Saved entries
• • • • • • •

(** The loop of [build_managers] over a configuration; [fresh_client] is the
    state of a new [snap7.client.Client()]. *)
Fixpoint build_managers_from {C V} (fresh_client : C) (config : list (PlcConfig.t V))
    (managers : list (@PLCManager.t C V)) : list (@PLCManager.t C V) :=
  match config with
  | [] => managers
  | cfg :: rest =>
      build_managers_from fresh_client rest
        (managers ++ [PLCManager.__init__ (PlcConfig.name cfg) (PlcConfig.ip cfg)
                        (PlcConfig.rack cfg) (PlcConfig.slot cfg) (PlcConfig.tags cfg)
                        fresh_client])
  end.

Definition build_managers {C V} (fresh_client : C) (config : list (PlcConfig.t V))
  : list (@PLCManager.t C V) :=
  build_managers_from fresh_client config [].

(** The list [all_signals] of [index]: a comprehension over the managers and,
    for each, over its tags. *)
Definition all_signals {C V} (managers : list (@PLCManager.t C V)) : list string :=
  manager ← managers;
  tag ← PLCManager.tags manager;
  [PLCManager.name manager +:+ "." +:+ Tag.name tag].

(** ** The manager, statement by statement *)

(** Between two statements of a method another thread can run: the routes
    read [connected] and [last_error] without taking the lock of the
    manager. A computation in [MT] returns, next to its result and final
    state, the states it went through, one after each statement that
    changed the manager, oldest first. *)
Definition MT (S A : Type) : Type := S -> result A * S * list S.

Definition tret {S A} (a : A) : MT S A := fun s => (Ok a, s, []).

Definition tbind {S A B} (c : MT S A) (k : A -> MT S B) : MT S B :=
  fun s =>
    match c s with
    | (Ok a, s', seen) => let '(r, s'', seen') := k a s' in (r, s'', seen ++ seen')
    | (Raise e, s', seen) => (Raise e, s', seen)
    end.

Definition tget {S} : MT S S := fun s => (Ok s, s, []).

(** One statement: what it does is done at once, and the state it leaves can
    be seen. *)
Definition statement {S A} (c : M S A) : MT S A :=
  fun s => let '(r, s') := c s in (r, s', [s']).

Definition ttry_except {S A} (body : MT S A) (handler : string -> MT S A) : MT S A :=
  fun s =>
    match body s with
    | (Ok a, s', seen) => (Ok a, s', seen)
    | (Raise e, s', seen) => let '(r, s'', seen') := handler e s' in (r, s'', seen ++ seen')
    end.

Notation "x <~ c ;; k" := (tbind c (fun x => k))
  (at level 100, c at next level, right associativity).
Notation "c ~>> k" := (tbind c (fun _ => k))
  (at level 100, right associativity).

Module Steps.
Section Steps.
Context {C V : Type} `{!Client C} `{!Util V}.
Import PLCManager.

Definition connect : MT (@PLCManager.t C V) unit :=
  m <~ tget ;;
  if connected m then tret tt
  else
    ttry_except
      (statement (call_connect (ip m) (rack m) (slot m)) ~>>
       b <~ statement call_get_connected ;;
       statement (set_connected b) ~>>
       statement (set_last_error (if b then None else Some "Unknown connection issue")))
      (fun exc =>
         statement (set_connected false) ~>>
         statement (set_last_error (Some ("Connection error: " +:+ exc)))).

Definition _ensure_connection : MT (@PLCManager.t C V) bool :=
  m <~ tget ;;
  lost <~ (if negb (connected m) then tret true
           else alive <~ statement call_get_connected ;; tret (negb alive)) ;;
  (if lost : bool then statement (set_connected false) ~>> connect else tret tt) ~>>
  m' <~ tget ;;
  tret (connected m').

Definition read_tag (tag : Tag.t V) (values : gmap string V)
  : MT (@PLCManager.t C V) (loop_ctl (gmap string V)) :=
  ttry_except
    (raw <~ statement (call_db_read (Tag.db_number tag) (Tag.start tag) (Tag.size tag)) ;;
     v <~ statement (lift (_parse_value tag raw)) ;;
     tret (Continue (<[Tag.name tag := v]> values)))
    (fun exc =>
       statement
         (set_last_error (Some ("Read error for " +:+ Tag.name tag +:+ ": " +:+ exc))) ~>>
       statement (set_connected false) ~>>
       tret Break).

Fixpoint read_loop (tags : list (Tag.t V)) (values : gmap string V)
  : MT (@PLCManager.t C V) (gmap string V) :=
  match tags with
  | [] => tret values
  | tag :: rest =>
      r <~ read_tag tag values ;;
      match r with
      | Continue values' => read_loop rest values'
      | Break => tret values
      end
  end.

Definition read_tags : MT (@PLCManager.t C V) (gmap string V) :=
  ok <~ _ensure_connection ;;
  if negb ok then tret ∅
  else m <~ tget ;; read_loop (tags m) ∅.

End Steps.
End Steps.

(** ** flask.jsonify *)

(** [jsonify] of the dict that [data] builds returns when every value in the
    series can be serialised, and raises [TypeError] otherwise; the keys and
    the status are strings and the timestamps floats, which always can.
    Which values can is a matter of the encoder: [serialisable]. *)
Definition jsonify_returns {T V} (serialisable : V -> bool)
    (r : @Routes.DataResponse T V) : bool :=
  forallb (fun entry => forallb (fun sample => serialisable sample.2) entry.2)
    (map_to_list (Routes.series r)).

(** ** The range of a deque bound *)

(** [deque(maxlen=n)] takes its bound as a [Py_ssize_t]: on a 64-bit build
    an [n] outside this range raises [OverflowError] before the sign of [n]
    is looked at. [deque_new] is the constructor for bounds inside the range;
    properties that depend on the first [append] succeeding, or on the
    exception it raises, carry the range as a hypothesis. *)
Definition ssize_t_min : Z := - 2 ^ 63.
Definition ssize_t_max : Z := 2 ^ 63 - 1.

(** * Vocabulary of the properties *)

(** The last [n] items of a list. *)
Definition lastn {A} (n : Z) (l : list A) : list A :=
  drop (length l - Z.to_nat n) l.

Section StoreVocabulary.
Context {T V : Type}.
Import DataBuffer.

Abbreviation Sample := (@DataBuffer.Sample T V).
Abbreviation Buffer := (@DataBuffer.t T V).

(** What [snapshot] reads for one key. *)
Definition items_of (s : Buffer) (key : string) : list Sample :=
  match _data s !! key with
  | Some d => dq_items d
  | None => []
  end.

(** The store holds, for every key, the last [cap] samples of [ops]. *)
Definition tracks (cap : Z) (ops : list (string * Sample)) (s : Buffer) : Prop :=
  maxlen s = cap ∧
  ∀ key,
    match _data s !! key with
    | Some d => d = mk_deque cap (lastn cap (appended_to key ops))
    | None => appended_to key ops = []
    end.

End StoreVocabulary.

Section ManagerVocabulary.
Context {C V : Type} `{!Client C} `{!Util V}.
Import PLCManager.

Abbreviation Manager := (@PLCManager.t C V).

(** The manager with one more recorded call. *)
Definition recorded (call : ClientCall) (m : Manager) : Manager :=
  mk (name m) (ip m) (rack m) (slot m) (tags m) (client m)
     (last_error m) (connected m) (calls m ++ [call]).

(** The manager with its flag taken down. *)
Definition dropped (m : Manager) : Manager :=
  mk (name m) (ip m) (rack m) (slot m) (tags m) (client m)
     (last_error m) false (calls m).

(** Read the block of a tag from the session and decode it. *)
Definition fetch (tag : Tag.t V) : M C V :=
  raw <- client_db_read (Tag.db_number tag) (Tag.start tag) (Tag.size tag) ;;
  lift (_parse_value tag raw).

(** Read and decode a list of tags one after the other, up to the first
    failure. *)
Fixpoint reads (tags : list (Tag.t V)) : M C (list V) :=
  match tags with
  | [] => ret []
  | tag :: rest => v <- fetch tag ;; vs <- reads rest ;; ret (v :: vs)
  end.

(** The dict with the given tags set, in order, to the given values. *)
Definition values_from (acc : gmap string V) (tags : list (Tag.t V)) (vs : list V)
  : gmap string V :=
  foldl (fun acc p => <[Tag.name p.1 := p.2]> acc) acc (zip tags vs).

Definition db_read_call (tag : Tag.t V) : ClientCall :=
  CallDbRead (Tag.db_number tag) (Tag.start tag) (Tag.size tag).

(** The manager after its tags [read] were read with success, leaving the
    session in state [c]. *)
Definition after_reads (read : list (Tag.t V)) (c : C) (m : Manager) : Manager :=
  mk (name m) (ip m) (rack m) (slot m) (tags m) c
     (last_error m) (connected m) (calls m ++ (db_read_call <$> read)).

(** The manager after the read of [tag] failed with [exc]. *)
Definition after_failure (tag : Tag.t V) (exc : string) (c : C) (m : Manager) : Manager :=
  mk (name m) (ip m) (rack m) (slot m) (tags m) c
     (Some ("Read error for " +:+ Tag.name tag +:+ ": " +:+ exc)) false
     (calls m ++ [db_read_call tag]).

(** The type names [_parse_value] knows, compared as it compares them. *)
Definition supported (data_type : string) : bool :=
  String.eqb (lower data_type) "real" || String.eqb (lower data_type) "int"
  || String.eqb (lower data_type) "dint" || String.eqb (lower data_type) "bool".

(** The flag is only set when no error is recorded. *)
Definition consistent (m : Manager) : Prop :=
  connected m = true → last_error m = None.

(** The session replaced by another one: what the network does to it between
    two calls of the manager. *)
Definition with_session (c : C) (m : Manager) : Manager :=
  mk (name m) (ip m) (rack m) (slot m) (tags m) c
     (last_error m) (connected m) (calls m).

(** The managers that the constructor and the methods can produce. *)
Inductive reachable : Manager → Prop :=
| reach_init name ip rack slot tags c :
    reachable (__init__ name ip rack slot tags c)
| reach_connect m : reachable m → reachable (connect m).2
| reach_ensure m : reachable m → reachable (_ensure_connection m).2
| reach_read_tags m : reachable m → reachable (read_tags m).2
| reach_session m c : reachable m → reachable (with_session c m).

End ManagerVocabulary.

(** ** A small client to run the code on *)

(** The session is up or down. Connecting brings it up; block 9 cannot be
    read; any other block reads as one byte holding the start offset. *)
#[local] Instance demo_client : Client bool := {|
  client_connect _ _ _ := fun _ => (Ok tt, true);
  client_get_connected c := c;
  client_db_read db_number start _ := fun c =>
    if db_number =? 9 then (Raise "timeout", c)
    else (Ok (match Byte.of_N (Z.to_N start) with Some b => [b] | None => [] end), c)
|}.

• • • • • • •

* **WHAT THE TASK REQUIRES**
From the entries above, print the lines beginning at the one with "read [connected] and" and stopping after the one with "changed the manager, oldest first. *)", exactly as written and with nothing else.

* **ANSWER TO THE EXERCISE**
    read [connected] and [last_error] without taking the lock of the
    manager. A computation in [MT] returns, next to its result and final
    state, the states it went through, one after each statement that
    changed the manager, oldest first. *)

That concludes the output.